* **Task prompt**: Set out exactly every line of the entries below, starting at the line that holds "sum_list (fileCost <$> files) + 2." and stopping after the line that holds "Definition finish (st".

┌──

(* ===== verification/Machine.v ===== *)
(** * The validation command, step by step

    [main] of [validate.ts] as a transition system.  A configuration is a
    point of the program (the start, the head of the loop over the files,
    the head of the loop over the streams of a file, the report of a file,
    the summary, the end of the process) with the values of the variables
    live there.
    One transition is one iteration of a loop or one of the blocks between
    the loops.

    The file shows that the system is deterministic, that every
    configuration reaches the end of the process in a number of steps that
    is known in advance, that what it prints and the status it exits with
    are those of [Validate.main], that the variables of every reachable
    configuration are related to the files and streams already visited,
    that every transition keeps the configuration well formed,
    and in which order a run reads its data and calls the parser and the
    logger. *)

From Stdlib Require Import Ascii String.
From stdpp Require Import gmap relations.
From S2P Require Import Prelude JsString Models Collection CountryCode Validate.

Module Machine.
Import Validate.

(** ** Configurations *)

Inductive config :=
| AtStart (args listed : list jsstring)
    (* line 19: the command-line arguments and what the storage will
       list *)
| AtFiles (files : list jsstring) (st : run)
    (* line 35: [files] are still to be visited *)
| AtStreams (filepath countryCode : jsstring) (streams : list Stream.t)
    (log : list LogItem.t) (buffer : gmap jsstring bool)
    (files : list jsstring) (st : run)
    (* line 46: [streams] of [filepath] are still to be checked *)
| AtReport (filepath : jsstring) (log : list LogItem.t)
    (files : list jsstring) (st : run)
    (* line 90: the [try] statement of [filepath] is over *)
| AtSummary (st : run)
    (* line 106: the loop over the files is over *)
| Exited (printed : list output) (status : nat).
    (* the process has ended *)

#[export] Instance config_eq_dec : EqDecision config.
Proof. solve_decision. Defined.

Section Steps.
Context `{JsRuntime}.
Context (parse : jsstring → jsstring + list Stream.t).
Context (STREAMS_DIR : jsstring).
Context (channels : list Channel.t) (blocklist : list Blocked.t).

(** Line 44. *)
Definition relativeFilepath (filepath : jsstring) : jsstring :=
  replace_literal STREAMS_DIR [] filepath.

(** Lines 90-103: the report of a file and the two accumulators. *)
Definition report (filepath : jsstring) (log : list LogItem.t) (st : run) : run :=
  if Collection.notEmpty log then {|
    errors := Collection.concat (errors st) (Collection.filter is_error log);
    warnings := Collection.concat (warnings st) (Collection.filter is_warning log);
    printed := printed st
      ++ LogInfo [Plain newline; Underline filepath] :: (formatLogItem <$> log)
  |}
  else st.

(** The configuration [main] starts in. *)
Definition initial (args listed : list jsstring) : config := AtStart args listed.

(** ** Transitions *)

Inductive step : config → config → Prop :=
| step_start args listed :
    (* lines 19-34 *)
    step (AtStart args listed) (AtFiles (filesOf args listed) (started blocklist))
| step_files_end st :
    (* line 35, no file left *)
    step (AtFiles [] st) (AtSummary st)
| step_skip filepath files st :
    (* line 37 *)
    File.extension filepath ≠ js "m3u" →
    step (AtFiles (filepath :: files) st) (AtFiles files st)
| step_parsed filepath files st streams :
    (* lines 37-45, the parser returns *)
    File.extension filepath = js "m3u" →
    parse (relativeFilepath filepath) = inr streams →
    step (AtFiles (filepath :: files) st)
         (AtStreams filepath (countryCodeOf filepath) streams [] ∅ files st)
| step_failed filepath files st message :
    (* lines 37-45 and 82-88, the parser throws *)
    File.extension filepath = js "m3u" →
    parse (relativeFilepath filepath) = inl message →
    step (AtFiles (filepath :: files) st)
         (AtReport filepath [parseErrorItem message] files st)
| step_check filepath countryCode stream streams log buffer log' buffer' files st :
    (* lines 46-81, one call of the callback *)
    checkStream channels blocklist countryCode (log, buffer) stream = (log', buffer') →
    step (AtStreams filepath countryCode (stream :: streams) log buffer files st)
         (AtStreams filepath countryCode streams log' buffer' files st)
| step_streams_end filepath countryCode log buffer files st :
    (* line 81, no stream left *)
    step (AtStreams filepath countryCode [] log buffer files st)
         (AtReport filepath log files st)
| step_report filepath log files st :
    (* lines 90-104 *)
    step (AtReport filepath log files st) (AtFiles files (report filepath log st))
| step_summary st :
    (* lines 106-117 *)
    step (AtSummary st) (Exited (printed st ++ [summary st]) (exitCode st)).

(** The transition a configuration makes, as a function. *)
Definition next (c : config) : option config :=
  match c with
  | AtStart args listed => Some (AtFiles (filesOf args listed) (started blocklist))
  | AtFiles [] st => Some (AtSummary st)
  | AtFiles (filepath :: files) st =>
      if bool_decide (File.extension filepath = js "m3u") then
        match parse (relativeFilepath filepath) with
        | inr streams =>
            Some (AtStreams filepath (countryCodeOf filepath) streams [] ∅ files st)
        | inl message =>
            Some (AtReport filepath [parseErrorItem message] files st)
        end
      else Some (AtFiles files st)
  | AtStreams filepath countryCode [] log buffer files st =>
      Some (AtReport filepath log files st)
  | AtStreams filepath countryCode (stream :: streams) log buffer files st =>
      let '(log', buffer') :=
        checkStream channels blocklist countryCode (log, buffer) stream in
      Some (AtStreams filepath countryCode streams log' buffer' files st)
  | AtReport filepath log files st => Some (AtFiles files (report filepath log st))
  | AtSummary st => Some (Exited (printed st ++ [summary st]) (exitCode st))
  | Exited _ _ => None
  end.

(** [n] transitions, or as many as there are. *)
Fixpoint exec (n : nat) (c : config) : config :=
  match n with
  | 0 => c
  | S n' => match next c with Some c' => exec n' c' | None => c end
  end.

(** ** How far the end is *)

(** The transitions a file takes. *)
Definition fileCost (filepath : jsstring) : nat :=
  if bool_decide (File.extension filepath = js "m3u") then
    match parse (relativeFilepath filepath) with
    | inr streams => length streams + 3
    | inl _ => 2
    end
  else 1.

Definition filesCost (files : list jsstring) : nat :=
  sum_list (fileCost <$> files) + 2.

(** The transitions left before the process ends. *)
Definition distance (c : config) : nat :=
  match c with
  | AtStart args listed => 1 + filesCost (filesOf args listed)
  | AtFiles files _ => filesCost files
  | AtStreams _ _ streams _ _ files _ => length streams + 2 + filesCost files
  | AtReport _ _ files _ => 1 + filesCost files
  | AtSummary _ => 1
  | Exited _ _ => 0
  end.

(** ** What a configuration leads to *)

Definition finish (st : run) : list output * nat :=
  (printed st ++ [summary st], exitCode st).

(** What the process prints and exits with when it continues from [c],
    computed with the loops of [Validate]. *)
Definition outcome (c : config) : list output * nat :=
  let fileStep := fileStep parse STREAMS_DIR channels blocklist in
  match c with
  | AtStart args listed =>
      finish (fold_left fileStep (filesOf args listed) (started blocklist))
  | AtFiles files st => finish (fold_left fileStep files st)
  | AtStreams filepath countryCode streams log buffer files st =>
      let log' := fst (fold_left (checkStream channels blocklist countryCode)
                         streams (log, buffer)) in
      finish (fold_left fileStep files (report filepath log' st))
  | AtReport filepath log files st =>
      finish (fold_left fileStep files (report filepath log st))
  | AtSummary st => finish st
  | Exited printed status => (printed, status)
  end.

(** ** What a run does

    The calls a transition makes that the outside sees: a file of data
    read (lines 23 and 25), the playlists listed (line 34), the call of
    the parser (line 45), a line given to the logger (lines 21, 28, 91, 98
    and 106), the end of the process with its status (lines 114-117). *)
Inductive event :=
| Read (filename : jsstring)
| Listed (pattern : jsstring)
| Parsed (relativeFilepath : jsstring)
| Printed (text : output)
| Exit (status : nat).

#[export] Instance event_eq_dec : EqDecision event.
Proof. solve_decision. Defined.

(** The lines of the report of a file (lines 90-99). *)
Definition reportLines (filepath : jsstring) (log : list LogItem.t) : list output :=
  if Collection.notEmpty log
  then LogInfo [Plain newline; Underline filepath] :: (formatLogItem <$> log)
  else [].

(** Lines 21-34: the blocklist is announced, the two files of data are
    read, the number of records is printed, and the playlists are listed
    when no argument names any. *)
Definition startEvents (args : list jsstring) : list event :=
  [Printed (LogInfo [Plain (js "loading blocklist...")]);
   Read (js "channels.json");
   Read (js "blocklist.json");
   Printed (LogInfo [Plain (js "found "
     ++ number_toString (N.of_nat (Collection.count blocklist))
     ++ js " records")])]
  ++ match args with [] => [Listed (js "**/*.m3u")] | _ :: _ => [] end.

(** The events of the transition a configuration makes. *)
Definition emitted (c : config) : list event :=
  match c with
  | AtStart args _ => startEvents args
  | AtFiles (filepath :: _) _ =>
      if bool_decide (File.extension filepath = js "m3u")
      then [Parsed (relativeFilepath filepath)] else []
  | AtReport filepath log _ _ => Printed <$> reportLines filepath log
  | AtSummary st => [Printed (summary st); Exit (exitCode st)]
  | _ => []
  end.

(** The events of the first [n] transitions. *)
Fixpoint trace (n : nat) (c : config) : list event :=
  match n with
  | 0 => []
  | S n' =>
      emitted c ++ match next c with Some c' => trace n' c' | None => [] end
  end.

(** The paths the parser was called on, and the lines printed. *)
Definition parsedPaths (t : list event) : list jsstring :=
  omap (λ e, if e is Parsed p then Some p else None) t.

Definition printedLines (t : list event) : list output :=
  omap (λ e, if e is Printed o then Some o else None) t.

(** The events of a file: it is parsed if it is a playlist, then its
    report is printed. *)
Definition fileEvents (filepath : jsstring) : list event :=
  if bool_decide (File.extension filepath = js "m3u")
  then Parsed (relativeFilepath filepath)
       :: (Printed <$> reportLines filepath
             (validateFile parse STREAMS_DIR channels blocklist filepath))
  else [].

(** ** Reachable configurations *)

(** The accumulators after the files [visited]. *)
Definition storeAfter (visited : list jsstring) : run :=
  fold_left (fileStep parse STREAMS_DIR channels blocklist) visited (started blocklist).

(** What the variables of a configuration are, in a run over [files0]. *)
Definition inv (files0 : list jsstring) (c : config) : Prop :=
  match c with
  | AtStart args listed => files0 = filesOf args listed
  | AtFiles files st =>
      ∃ visited, files0 = visited ++ files ∧ st = storeAfter visited
  | AtStreams filepath countryCode streams log buffer files st =>
      ∃ visited earlier,
        files0 = visited ++ filepath :: files ∧ st = storeAfter visited
        ∧ File.extension filepath = js "m3u"
        ∧ countryCode = countryCodeOf filepath
        ∧ parse (relativeFilepath filepath) = inr (earlier ++ streams)
        ∧ buffer_tracks buffer earlier
        ∧ log = fileItems channels blocklist countryCode [] earlier
  | AtReport filepath log files st =>
      ∃ visited,
        files0 = visited ++ filepath :: files ∧ st = storeAfter visited
        ∧ File.extension filepath = js "m3u"
        ∧ log = validateFile parse STREAMS_DIR channels blocklist filepath
  | AtSummary st => st = storeAfter files0
  | Exited printed status => (printed, status) = finish (storeAfter files0)
  end.

(** ** Well-formed configurations *)

(** The collection [errors] holds items of type error and the collection
    [warnings] items of type warning. *)
Definition wf_run (st : run) : Prop :=
  Forall (λ logItem, LogItem.type logItem = js "error") (errors st)
  ∧ Forall (λ logItem, LogItem.type logItem = js "warning") (warnings st).

(** What the types of [validate.ts] do not say of the variables: the type
    of a log item is one of two strings, the buffer maps a URL to [true]
    and to nothing else, the status is 0 or 1. *)
Definition wf (c : config) : Prop :=
  match c with
  | AtStart _ _ => True
  | AtFiles _ st | AtSummary st => wf_run st
  | AtStreams _ _ _ log buffer _ st =>
      Forall well_typed log ∧ map_Forall (λ _ seen, seen = true) buffer ∧ wf_run st
  | AtReport _ log _ st => Forall well_typed log ∧ wf_run st
  | Exited _ status => status ≤ 1
  end.
(** Every stream of the reconciled list completes a row of the database. *)
Lemma loadStreams_elem_of docs idCounter stream' :
  stream' ∈ (loadStreams docs idCounter).1 →
  ∃ stream, stream ∈ docs ∧ stream' = enrich stream.
Proof.
  rewrite loadStreams_survivors. intros (stream & -> & Hin)%list_elem_of_fmap.
  exists stream. split; [|done]. rewrite <-(Collection.orderBy_perm stream_leb docs).
  eapply elem_of_sublist; [done | apply survivors_sublist].
Qed.

(** What the generators rely on: the list is sorted by channel and then
    by URL, and no channel is declared twice. *)
Definition reconciled (streams : list Stream.t) : Prop :=
  StronglySorted (λ a b, stream_leb a b = true) streams
  ∧ NoDup (bfilter truthy (Stream.channel <$> streams)).

Lemma loadStreams_reconciled docs idCounter :
  reconciled (loadStreams docs idCounter).1.
Proof.
  rewrite loadStreams_survivors. split.
  - apply (StronglySorted_fmap _ (λ a b, stream_leb a b = true)).
    + intros a b. by rewrite stream_leb_enrich.
    + eapply StronglySorted_sublist; [apply survivors_sublist|].
      apply orderBy_StronglySorted.
  - rewrite <-list_fmap_compose.
    eapply sublist_NoDup;
      [apply (Collection.uniqBy_keys_NoDup dedupKey [] idCounter), NoDup_nil_2|].
    apply bfilter_sublist_Forall2. simpl.
    eapply Forall2_impl; [apply Collection.uniqBy_from_keys|].
    intros stream key [st0 <-]. simpl.
    destruct (enrich_identity stream) as (-> & _). intros Ht.
    by rewrite dedupKey_channel.
Qed.

(** The reconciled list is sorted by channel, then by URL. *)
Theorem loadStreams_sorted docs idCounter :
  StronglySorted (λ a b, stream_leb a b = true) (loadStreams docs idCounter).1.
Proof. apply loadStreams_reconciled. Qed.

(** C9. No channel is declared by two streams of the reconciled list. *)
Theorem loadStreams_channels_unique docs idCounter :
  NoDup (bfilter truthy (Stream.channel <$> (loadStreams docs idCounter).1)).
Proof. apply loadStreams_reconciled. Qed.

(** Every stream of the reconciled list completes a row of the
    database, and the list has no more streams than the database. *)
Theorem loadStreams_from_docs docs idCounter :
  Forall (λ stream', ∃ stream, stream ∈ docs ∧ stream' = enrich stream)
    (loadStreams docs idCounter).1
  ∧ length (loadStreams docs idCounter).1 ≤ length docs.
Proof.
  split; [apply Forall_forall, loadStreams_elem_of|].
  rewrite loadStreams_survivors, length_fmap.
  rewrite <-(Permutation_length (Collection.orderBy_perm stream_leb docs)).
  apply sublist_length, survivors_sublist.
Qed.

Lemma channelless_enrich stream : channelless (enrich stream) = channelless stream.
Proof. unfold channelless. by destruct (enrich_identity stream) as (-> & _). Qed.

Lemma declares_enrich c stream : declares c (enrich stream) = declares c stream.
Proof. unfold declares. by destruct (enrich_identity stream) as (-> & _). Qed.

(** Of the sorted rows that declare a channel which is not a numeral,
    deduplication keeps the first. *)
Lemma survivors_declares c docs idCounter :
  is_numeral c = false →
  bfilter (declares c) (survivors docs idCounter)
  = take 1 (bfilter (declares c) (Collection.orderBy stream_leb docs)).
Proof.
  intros Hc. apply (Collection.uniqBy_from_key dedupKey c); [..|set_solver];
    intros s st; [by apply dedupKey_declares | by apply dedupKey_other].
Qed.

(** C10. Deduplication keeps, of the rows that declare the same channel,
    exactly the one that comes first in the sorted order; the channel must
    not be a decimal numeral, which a token could equal. *)
Theorem loadStreams_keeps_first_of_channel c docs idCounter :
  is_numeral c = false →
  bfilter (declares c) (loadStreams docs idCounter).1
  = enrich <$> take 1 (bfilter (declares c) (Collection.orderBy stream_leb docs)).
Proof.
  intros Hc. rewrite loadStreams_survivors, bfilter_fmap.
  rewrite (bfilter_ext _ _ _ (declares_enrich c)). by rewrite survivors_declares.
Qed.

(** C28. The stream that survives for a channel has the least URL among
    the rows of the database that declare the channel. *)
Theorem survivor_has_least_url docs idCounter stream' stream :
  stream' ∈ (loadStreams docs idCounter).1 →
  is_numeral (Stream.channel stream') = false →
  stream ∈ docs → Stream.channel stream = Stream.channel stream' →
  js_leb (Stream.url stream') (Stream.url stream) = true.
Proof.
  rewrite loadStreams_survivors. intros (s0 & -> & Hs0)%list_elem_of_fmap.
  destruct (enrich_identity s0) as (-> & -> & _). intros Hc Hin Hch.
  assert (Hfirst : s0 ∈ bfilter (declares (Stream.channel s0)) (survivors docs idCounter))
    by (apply elem_of_bfilter; split; [done | by apply bool_decide_eq_true]).
  rewrite (survivors_declares _ _ _ Hc) in Hfirst.
  assert (Hsorted : StronglySorted (λ a b, stream_leb a b = true)
            (bfilter (declares (Stream.channel s0)) (Collection.orderBy stream_leb docs))).
  { eapply StronglySorted_sublist; [apply bfilter_sublist|].
    apply Sorted_StronglySorted; [apply _|].
    apply Collection.orderBy_Sorted, stream_leb_total. }
  assert (Hs : stream ∈ bfilter (declares (Stream.channel s0))
                 (Collection.orderBy stream_leb docs)).
  { apply elem_of_bfilter. rewrite Collection.orderBy_perm.
    split; [done | by apply bool_decide_eq_true]. }
  destruct (bfilter _ (Collection.orderBy _ _)) as [|s1 rest]; [by apply elem_of_nil in Hs|].
  apply list_elem_of_singleton in Hfirst as ->.
  apply elem_of_cons in Hs as [->|Hs]; [apply js_leb_refl|].
  apply StronglySorted_inv in Hsorted as [_ Hleb]. rewrite Forall_forall in Hleb.
  specialize (Hleb _ Hs). unfold stream_leb in Hleb.
  by rewrite Hch, js_compare_refl in Hleb.
Qed.

Lemma loadStreams_idCounter docs idCounter :
  (loadStreams docs idCounter).2
  = (idCounter + N.of_nat (length (bfilter channelless docs)))%N.
Proof.
  unfold Reconcile.loadStreams. rewrite uniqBy_sorted. cbn [snd].
  by rewrite (Collection.orderBy_perm stream_leb docs).
Qed.

(** C15. Every row without channel survives deduplication, whatever the
    counter and whatever the other rows declare, and the counter advances
    by the number of such rows. *)
Theorem channelless_rows_survive docs idCounter :
  bfilter channelless (loadStreams docs idCounter).1
  = enrich <$> bfilter channelless (Collection.orderBy stream_leb docs)
  ∧ (loadStreams docs idCounter).2
    = (idCounter + N.of_nat (length (bfilter channelless docs)))%N.
Proof.
  split; [|apply loadStreams_idCounter].
  unfold Reconcile.loadStreams. rewrite uniqBy_sorted. cbn [fst].
  rewrite bfilter_fmap, (bfilter_ext _ _ _ channelless_enrich), bfilter_app.
  rewrite bfilter_idemp.
  rewrite (bfilter_none _ (Collection.uniqBy_from _ _ _ _).1), app_nil_r; [done|].
  eapply sublist_Forall; [apply Collection.uniqBy_from_sublist|].
  eapply Forall_impl; [apply bfilter_all|]. by intros s ?%negb_true_iff.
Qed.

(** When no declared channel is a decimal numeral, the reconciled
    list does not depend on the value of the counter of [uniqueId]. *)
Theorem loadStreams_counter_irrelevant docs idCounter idCounter' :
  Forall (λ s, channelless s = true ∨ is_numeral (Stream.channel s) = false) docs →
  (loadStreams docs idCounter).1 = (loadStreams docs idCounter').1.
Proof.
  intros Hdocs. unfold Reconcile.loadStreams. rewrite !uniqBy_sorted. cbn [fst].
  f_equal. set (declared := bfilter (λ s, negb (channelless s)) _).
  assert (Hunseen : ∀ tokens, Forall (λ key, is_numeral key = true) tokens →
    Forall (λ s, ∀ st0 : unit, (channelKey s st0).1 ∉ tokens) declared).
  { intros tokens Htok. rewrite Forall_forall in Htok. apply Forall_forall.
    intros s [Hs Hd]%elem_of_bfilter st0 Hin%Htok.
    rewrite Collection.orderBy_perm in Hs. rewrite Forall_forall in Hdocs.
    destruct (Hdocs s Hs) as [E|E]; [apply negb_true_iff in Hd; congruence|].
    unfold channelKey in Hin. simpl in Hin. congruence. }
  rewrite <-(app_nil_r (Collection.uniqBy_keys dedupKey [] idCounter _)).
  rewrite <-(app_nil_r (Collection.uniqBy_keys dedupKey [] idCounter' _)).
  by rewrite !Collection.uniqBy_from_unseen
    by (apply Hunseen, uniqBy_keys_tokens, bfilter_all).
Qed.

(** *** The sort of line 118

    The reconciled list is the same whatever stable sort stands at line
    118: the model's insertion sort is no restriction. *)
Lemma loadStreams_any_sort sort `{!Collection.StableSort stream_leb sort} docs idCounter :
  loadStreams docs idCounter
  = let '(unique, idCounter') := Collection.uniqBy dedupKey idCounter (sort docs) in
    (enrich <$> unique, idCounter').
Proof.
  unfold Reconcile.loadStreams.
  by rewrite (Collection.StableSort_orderBy stream_leb stream_leb_total stream_leb_trans sort).
Qed.

(** *** Reconciling twice *)

(** Completing a completed stream changes nothing. *)
Lemma enrich_idempotent stream : enrich (enrich stream) = enrich stream.
Proof.
  unfold Reconcile.enrich at 1. destruct (enrich_identity stream) as (-> & _).
  unfold Reconcile.enrich.
  destruct (Dictionary.get _ (Stream.channel stream)) as [channel|]; cbn; [|done].
  by destruct (truthy (Channel.logo channel)).
Qed.

(** Reconciled streams whose channels are no numerals are their own
    survivors. *)
Lemma uniqBy_reconciled streams idCounter :
  reconciled streams →
  Forall (λ s, channelless s = true ∨ is_numeral (Stream.channel s) = false) streams →
  (Collection.uniqBy dedupKey idCounter streams).1 = streams.
Proof.
  intros [Hs Hnd] Hn. rewrite (uniqBy_partitioned _ _ Hs). cbn [fst].
  rewrite uniqBy_declared_tokens; [|apply uniqBy_keys_tokens, bfilter_all|].
  - rewrite (Collection.uniqBy_from_distinct _ Stream.channel); [|done|..].
    + symmetry. by apply channelless_first.
    + rewrite bfilter_fmap in Hnd.
      rewrite (bfilter_ext _ (λ s, truthy (Stream.channel s))); [done|].
      intros s. apply negb_involutive.
    + apply Forall_forall. by intros ? _ ?%elem_of_nil.
  - apply Forall_forall. intros s [Hin Hd%negb_true_iff]%elem_of_bfilter.
    rewrite Forall_forall in Hn. destruct (Hn s Hin); [congruence|done].
Qed.

(** C27. Reconciling the reconciled list once more returns it unchanged,
    whatever the counter of [uniqueId] has become, when no declared
    channel is a decimal numeral: the list is already sorted, no stream
    of it is dropped, and completion is idempotent. *)
Theorem loadStreams_idempotent docs idCounter idCounter' :
  Forall (λ s, channelless s = true ∨ is_numeral (Stream.channel s) = false) docs →
  (loadStreams (loadStreams docs idCounter).1 idCounter').1
  = (loadStreams docs idCounter).1.
Proof.
  intros Hdocs. pose proof (loadStreams_reconciled docs idCounter) as Hr.
  assert (Hn : Forall (λ s, channelless s = true ∨ is_numeral (Stream.channel s) = false)
                 (loadStreams docs idCounter).1).
  { apply Forall_forall. intros s' (s & Hin & ->)%loadStreams_elem_of.
    rewrite channelless_enrich. destruct (enrich_identity s) as (-> & _).
    by eapply Forall_forall in Hdocs. }
  rewrite (loadStreams_survivors (loadStreams docs idCounter).1). unfold survivors.
  rewrite Collection.orderBy_sorted by apply StronglySorted_Sorted, Hr.
  rewrite uniqBy_reconciled by done.
  rewrite loadStreams_survivors, <-list_fmap_compose.
  apply list_fmap_ext. intros _ s _. apply enrich_idempotent.
Qed.

End Properties.

(** ** The sort and the tokens *)

Section Sorting.
Implicit Types (docs : list Stream.t).

Lemma same_key_rank a s :
  bool_decide (Stream.channel a = Stream.channel s ∧ Stream.url a = Stream.url s)
  = Collection.same_rank stream_leb a s.
Proof. apply eq_true_iff_eq. by rewrite bool_decide_eq_true, stream_same_rank. Qed.
(** ** The properties a stream is assigned *)

Definition set_categories (value : list Category.t) (stream : Stream.t) : Stream.t := {|
  Stream.channel := Stream.channel stream; Stream.name := Stream.name stream;
  Stream.url := Stream.url stream; Stream.line := Stream.line stream;
  Stream.filepath := Stream.filepath stream; Stream.logo := Stream.logo stream;
  Stream.categories := value; Stream.languages := Stream.languages stream;
  Stream.broadcastArea := Stream.broadcastArea stream;
  Stream.isNSFW := Stream.isNSFW stream
|}.

Definition set_languages (value : list Language.t) (stream : Stream.t) : Stream.t := {|
  Stream.channel := Stream.channel stream; Stream.name := Stream.name stream;
  Stream.url := Stream.url stream; Stream.line := Stream.line stream;
  Stream.filepath := Stream.filepath stream; Stream.logo := Stream.logo stream;
  Stream.categories := Stream.categories stream; Stream.languages := value;
  Stream.broadcastArea := Stream.broadcastArea stream;
  Stream.isNSFW := Stream.isNSFW stream
|}.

└──

* **Exercise response**:
  sum_list (fileCost <$> files) + 2.

(** The transitions left before the process ends. *)
Definition distance (c : config) : nat :=
  match c with
  | AtStart args listed => 1 + filesCost (filesOf args listed)
  | AtFiles files _ => filesCost files
  | AtStreams _ _ streams _ _ files _ => length streams + 2 + filesCost files
  | AtReport _ _ files _ => 1 + filesCost files
  | AtSummary _ => 1
  | Exited _ _ => 0
  end.

(** ** What a configuration leads to *)

Definition finish (st : run) : list output * nat :=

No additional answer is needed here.